(** [attempt.status = next] and the time of the transition. *)
Definition advance (next : ExecutionReservationStatusV1.t) (trusted_now : N) (a : Attempt) : Stored Attempt :=
  match next with
  | ExecutionReservationStatusV1.Delivered =>
      Ok (ExecutionAttemptRecordV1.update a next (Some trusted_now) (ExecutionAttemptRecordV1.dispatched_at a)
            (ExecutionAttemptRecordV1.receipt_ref a) (ExecutionAttemptRecordV1.receipt_proof_envelope a)
            (ExecutionAttemptRecordV1.receipt_verified_at a))
  | ExecutionReservationStatusV1.Dispatched =>
      Ok (ExecutionAttemptRecordV1.update a next (ExecutionAttemptRecordV1.delivered_at a) (Some trusted_now)
            (ExecutionAttemptRecordV1.receipt_ref a) (ExecutionAttemptRecordV1.receipt_proof_envelope a)
            (ExecutionAttemptRecordV1.receipt_verified_at a))
  | _ => Err InvalidExecutionTransition
  end.

Definition transition_execution_permit (now : Stored N) (permit : ExecutionPermitV1.t)
    (expected next : ExecutionReservationStatusV1.t) : Io unit :=
  current ← load_snapshot;
  trusted_now ← pure now;
  reservation ← pure (ok_or ExecutionReservationNotFound
    (find_first (fun r => ExecutionReservationRecordV1.reservation_id r
                            == ExecutionPermitV1.reservation_id permit) (execution_reservations current)));
  let reservation_id := ExecutionReservationRecordV1.reservation_id reservation in
  let action_ref := ExecutionReservationRecordV1.action_ref reservation in
  attempt ← pure (ok_or CorruptSnapshot (last (ExecutionReservationRecordV1.attempts reservation)));
  _ ← pure (validate_permit_matches_attempt permit reservation_id action_ref attempt);
  if negb (is_current current action_ref) then
    let status := if is_some (ExecutionAttemptRecordV1.dispatched_at attempt)
                  then ExecutionReservationStatusV1.ReconciliationRequired
                  else ExecutionReservationStatusV1.Cancelled in
    _ ← write_snapshot (update_attempt reservation_id (set_status status) current) current;
    pure (Err ExecutionActionInvalidated)
  else if lapsed attempt trusted_now then
    _ ← write_snapshot
          (update_attempt reservation_id (set_status ExecutionReservationStatusV1.Expired) current) current;
    pure (Err ExecutionLeaseExpired)
  else if ExecutionAttemptRecordV1.status attempt == next then mret tt
  else
    _ ← fail_if (ExecutionAttemptRecordV1.status attempt != expected) InvalidExecutionTransition;
    attempt' ← pure (advance next trusted_now attempt);
    _ ← write_snapshot (update_attempt reservation_id (fun _ => attempt') current) current;
    mret tt.

Definition mark_execution_permit_delivered (now : Stored N) (permit : ExecutionPermitV1.t) : Io unit :=
  transition_execution_permit now permit ExecutionReservationStatusV1.PermitIssued
    ExecutionReservationStatusV1.Delivered.

Definition mark_execution_dispatched (now : Stored N) (permit : ExecutionPermitV1.t) : Io unit :=
  transition_execution_permit now permit ExecutionReservationStatusV1.Delivered
    ExecutionReservationStatusV1.Dispatched.

Definition recover_execution_permit (now : Stored N) (action_ref : ContractRef) (owner_ref : ReferenceV1.t) :
    Io ExecutionPermitV1.t :=
  current ← load_snapshot;
  trusted_now ← pure now;
  reservation ← pure (ok_or ExecutionReservationNotFound
    (find_first (fun r => ExecutionReservationRecordV1.action_ref r == action_ref)
       (execution_reservations current)));
  let reservation_id := ExecutionReservationRecordV1.reservation_id reservation in
  attempt ← pure (ok_or CorruptSnapshot (last (ExecutionReservationRecordV1.attempts reservation)));
  _ ← fail_if (ExecutionPermitRequestV1.owner_ref (ExecutionAttemptRecordV1.request attempt) != owner_ref)
        ExecutionOwnerMismatch;
  _ ← fail_if (match ExecutionAttemptRecordV1.status attempt with
               | ExecutionReservationStatusV1.PermitIssued | ExecutionReservationStatusV1.Delivered => false
               | _ => true
               end) ExecutionRequiresReconciliation;
  if lapsed attempt trusted_now then
    _ ← write_snapshot
          (update_attempt reservation_id (set_status ExecutionReservationStatusV1.Expired) current) current;
    pure (Err ExecutionLeaseExpired)
  else
    mret (ExecutionPermitV1.mk reservation_id (ExecutionAttemptRecordV1.permit_id attempt)
            (ExecutionAttemptRecordV1.proof_key_id attempt) (ExecutionAttemptRecordV1.consumed_at attempt)
            (ExecutionAttemptRecordV1.consumed_at attempt) (ExecutionAttemptRecordV1.request attempt)).
(** A verified request that may open an attempt of [action]. *)
Record issuable (s : StoreSnapshot.t) (now : N) (v : VerifiedExecutionPermitRequestV1.t)
    (action : ActionContractV1.t) : Prop := {
  is_action_current : is_current s (ExecutionPermitRequestV1.action_ref (VerifiedExecutionPermitRequestV1.request v)) = true;
  is_action_stored : find_action (records s)
    (ExecutionPermitRequestV1.action_ref (VerifiedExecutionPermitRequestV1.request v)) = Some action;
  is_valid : VerifiedExecutionPermitRequestV1.validate_at v action now = Ok tt;
  is_proof_new : any_attempt s (fun a =>
    (ExecutionAttemptRecordV1.proof_id a
       == ProofClaimsV1.proof_id (VerifiedProofV1.claims (VerifiedExecutionPermitRequestV1.verified_proof v)))
    || (ExecutionAttemptRecordV1.proof_nonce a
       == ProofClaimsV1.nonce (VerifiedProofV1.claims (VerifiedExecutionPermitRequestV1.verified_proof v)))) = false;
  is_authorization_new : any_attempt s (fun a => authorization_id_of a
    == ExecutionPermitRequestV1.authorization_id (VerifiedExecutionPermitRequestV1.request v)) = false;
}.

Definition action_scope (action : ActionContractV1.t) : ReferenceV1.t * ReferenceV1.t * text :=
  (AuthorityContextV1.tenant_ref (HumanCenteredContractMetadataV1.authority_context (ActionContractV1.metadata action)),
   ActionContractV1.operation_ref action, ActionContractV1.idempotency_key action).

(** The reservation with the given identifier. *)
Definition find_reservation (id : Uuid) (s : StoreSnapshot.t) : option Reservation :=
  find_first (fun r => ExecutionReservationRecordV1.reservation_id r == id) (execution_reservations s).

(** The updates of the store's operations, before sealing. *)
Inductive change (s : StoreSnapshot.t) : StoreSnapshot.t -> Prop :=
| change_commit contract r proof candidate :
    acceptable s contract r -> commit_candidate s contract r proof = Ok candidate -> change s candidate
| change_issue now v action minted reservations id :
    issuable s now v action ->
    reserve (execution_reservations s) (ExecutionPermitRequestV1.action_ref (VerifiedExecutionPermitRequestV1.request v))
      (action_scope action) (next_attempt v now) minted = Ok (reservations, id) ->
    change s (set_reservations s reservations)
| change_attempt now reservation a f :
    find_reservation (ExecutionReservationRecordV1.reservation_id reservation) s = Some reservation ->
    last (ExecutionReservationRecordV1.attempts reservation) = Some a ->
    attempt_step (is_current s (ExecutionReservationRecordV1.action_ref reservation)) now a (f a) ->
    change s (update_attempt (ExecutionReservationRecordV1.reservation_id reservation) f s).

(** One durable update: changed, sealed and validated. *)
Definition store_step (s s' : StoreSnapshot.t) : Prop :=
  exists candidate, change s candidate /\ seal_next_snapshot candidate s = Ok s' /\
    validate_snapshot s' = Ok tt.

Inductive reachable : StoreSnapshot.t -> Prop :=
| reachable_empty : reachable StoreSnapshot.default
| reachable_step s s' : reachable s -> store_step s s' -> reachable s'.

Lemma store_step_inv s s' :
  store_step s s' -> exists candidate, change s candidate /\ validate_snapshot s' = Ok tt /\
    sealed_after s s' /\ records s' = records candidate /\ current_pointers s' = current_pointers candidate /\
    invalidated_refs s' = invalidated_refs candidate /\
    execution_reservations s' = execution_reservations candidate.
Proof. intros (candidate & Hc & (? & ? & ? & ? & ?)%seal_next_snapshot_Ok & Hv). by exists candidate. Qed.

Lemma reachable_valid s : reachable s -> validate_snapshot s = Ok tt.
Proof. intros [|s0 s' _ (candidate & _ & _ & ?)]; [by vm_compute|done]. Qed.
Lemma receipt_retains s receipt ref env at_ s' :
  apply_execution_receipt_transition s receipt ref env at_ = Ok s' -> retains s s'.
Proof.
  intros (r & a & _ & _ & _ & ->)%apply_receipt_Ok. apply retains_intro. cbn.
  apply update_first_Forall2; [apply _|]. intros x _.
  apply prolongs_set_attempts, update_first_Forall2; [apply _|]. intros b _. repeat eexists.
Qed.

Lemma reserve_Ok rs action_ref scope attempt minted rs' id :
  reserve rs action_ref scope attempt minted = Ok (rs', id) ->
  (exists r previous, find_first (conflicts_with action_ref scope) rs = Some r /\
     ExecutionReservationRecordV1.action_ref r = action_ref /\ scope_of r = scope /\
     last (ExecutionReservationRecordV1.attempts r) = Some previous /\
     ExecutionReservationStatusV1.permits_retry (ExecutionAttemptRecordV1.status previous) = true /\
     ExecutionAttemptRecordV1.attempt attempt = ExecutionAttemptRecordV1.attempt previous + 1 /\
     id = ExecutionReservationRecordV1.reservation_id r /\
     rs' = update_first (conflicts_with action_ref scope)
             (fun r => ExecutionReservationRecordV1.set_attempts r
                         (ExecutionReservationRecordV1.attempts r ++ [attempt])) rs) \/
  (find_first (conflicts_with action_ref scope) rs = None /\
     ExecutionAttemptRecordV1.attempt attempt = 1 /\ id = minted /\
     exists r, rs' = rs ++ [r] /\ ExecutionReservationRecordV1.action_ref r = action_ref /\
       scope_of r = scope /\ ExecutionReservationRecordV1.reservation_id r = minted /\
       ExecutionReservationRecordV1.attempts r = [attempt]).
Proof.
  unfold reserve. destruct scope as [[tenant operation] key].
  destruct (find_first _ rs) as [r|] eqn:Hf; intros H.
  - left. apply reject_Ok in H as [Hm H]. rewrite orb_false_iff, !negb_false_iff, !bool_decide_true_iff in Hm.
    apply bind_Ok in H as (previous & Hlast%ok_or_Ok & H). apply reject_Ok in H as [Hretry%negb_false_iff H].
    apply bind_Ok in H as (n & Hn%ok_or_Ok & H). apply checked_succ_Some in Hn as [_ ->].
    apply reject_Ok in H as [Heq H]. apply negb_false_iff, N.eqb_eq in Heq. injection H as <- <-.
    exists r, previous. naive_solver.
  - right. apply reject_Ok in H as [Heq H]. apply negb_false_iff, N.eqb_eq in Heq. injection H as <- <-.
    split_and!; try done. eexists. split; [reflexivity|done].
Qed.

Lemma attempt_step_evolves current now a a' : attempt_step current now a a' -> evolves a a'.
Proof.
  intros [| |_ _|_ _|b _ _ _ Hadv|b _ _ _ Hadv]; try apply evolves_set_status;
    injection Hadv as <-; repeat eexists.
Qed.

Lemma change_retains s candidate : change s candidate -> retains s candidate.
Proof.
  intros [contract r proof cand _ Hcand|now v action minted rs id _ Hres|now r a f Hin Hlast Hstep].
  - apply commit_candidate_Ok in Hcand as (s1 & Hs1 & _ & _ & _ & Hcontract).
    assert (retains s s1) as H1.
    { destruct (find_pointer _ _); [by eapply invalidate_retains|]. subst. apply retains_intro, Forall2_refl, _. }
    destruct contract as [c|c|c|c|c|receipt|c|c];
      try (destruct H1 as (k & n & ? & ?); exists k, n; by rewrite Hcontract).
    destruct Hcontract as (env & at_ & s2 & _ & Happly & Heq). apply receipt_retains in Happly.
    assert (retains s s2) as (k & n & ? & ?) by (eapply (retains_trans s s1 s2); done).
    exists k, n. by rewrite Heq.
  - apply reserve_Ok in Hres as [(r & previous & _ & _ & _ & _ & _ & _ & _ & ->)|(_ & _ & _ & r & -> & _)].
    + apply retains_intro. cbn. apply update_first_Forall2; [apply _|]. intros x _. split; try done.
      exists (ExecutionReservationRecordV1.attempts x), [next_attempt v now]. split; [done|apply Forall2_refl, _].
    + exists (execution_reservations s), [r]. split; [done|apply Forall2_refl, _].
  - apply retains_intro. cbn. apply update_first_Forall2; [apply _|]. intros x Hx.
    assert (x = r) as -> by (unfold find_reservation in Hin; congruence).
    apply prolongs_set_attempts, update_last_Forall2; [apply _|]. intros b Hb.
    assert (b = a) as -> by congruence. by eapply attempt_step_evolves.
Qed.

Lemma store_step_retains s s' : store_step s s' -> retains s s'.
Proof.
  intros (candidate & Hc%change_retains & _ & _ & _ & _ & _ & Heq)%store_step_inv.
  destruct Hc as (k & n & ? & ?). exists k, n. by rewrite Heq.
Qed.

(** C34. What was spent stays spent: along any run of the store every attempt
    survives with its number, proof, nonce, authorization, request and time of
    consumption, in its reservation, which keeps its identifier, action and
    idempotency scope; only its status and the marks of delivery, dispatch and
    receipt can change, and later attempts are added behind it. *)
Theorem attempts_are_permanent s s' r i a :
  rtc store_step s s' -> r ∈ execution_reservations s ->
  ExecutionReservationRecordV1.attempts r !! i = Some a ->
  exists r' a', r' ∈ execution_reservations s' /\
    ExecutionReservationRecordV1.reservation_id r' = ExecutionReservationRecordV1.reservation_id r /\
    ExecutionReservationRecordV1.action_ref r' = ExecutionReservationRecordV1.action_ref r /\
    scope_of r' = scope_of r /\
    ExecutionReservationRecordV1.attempts r' !! i = Some a' /\ evolves a a'.
Proof.
  intros Hrun Hr Ha. assert (retains s s') as (kept & new & Heq & Hf).
  { clear Hr Ha. induction Hrun as [s|s1 s2 s3 H%store_step_retains _ IH]; [apply retains_intro, Forall2_refl, _|].
    by trans s2. }
  apply list_elem_of_lookup in Hr as [k Hk].
  destruct (Forall2_lookup_l _ _ _ _ _ Hf Hk) as (r' & Hk' & [Hid Hact Hsc (ak & an & Hak & Haf)]).
  destruct (Forall2_lookup_l _ _ _ _ _ Haf Ha) as (a' & Ha' & Hev).
  exists r', a'. split_and!; try done.
  - rewrite Heq, elem_of_app. left. by eapply list_elem_of_lookup_2.
  - rewrite Hak. by apply lookup_app_l_Some.
Qed.
End attempts.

-=-=-

> Work task
Starting at the line above that holds "apply_execution_receipt_transition s receipt" and ending at the line that holds "apply prolongs_set_attempts, update_first_Forall2;", transcribe each line exactly and include no other lines.

> Answer to this exercise
  apply_execution_receipt_transition s receipt ref env at_ = Ok s' -> retains s s'.
Proof.
  intros (r & a & _ & _ & _ & ->)%apply_receipt_Ok. apply retains_intro. cbn.
  apply update_first_Forall2; [apply _|]. intros x _.
  apply prolongs_set_attempts, update_first_Forall2; [apply _|]. intros b _. repeat eexists.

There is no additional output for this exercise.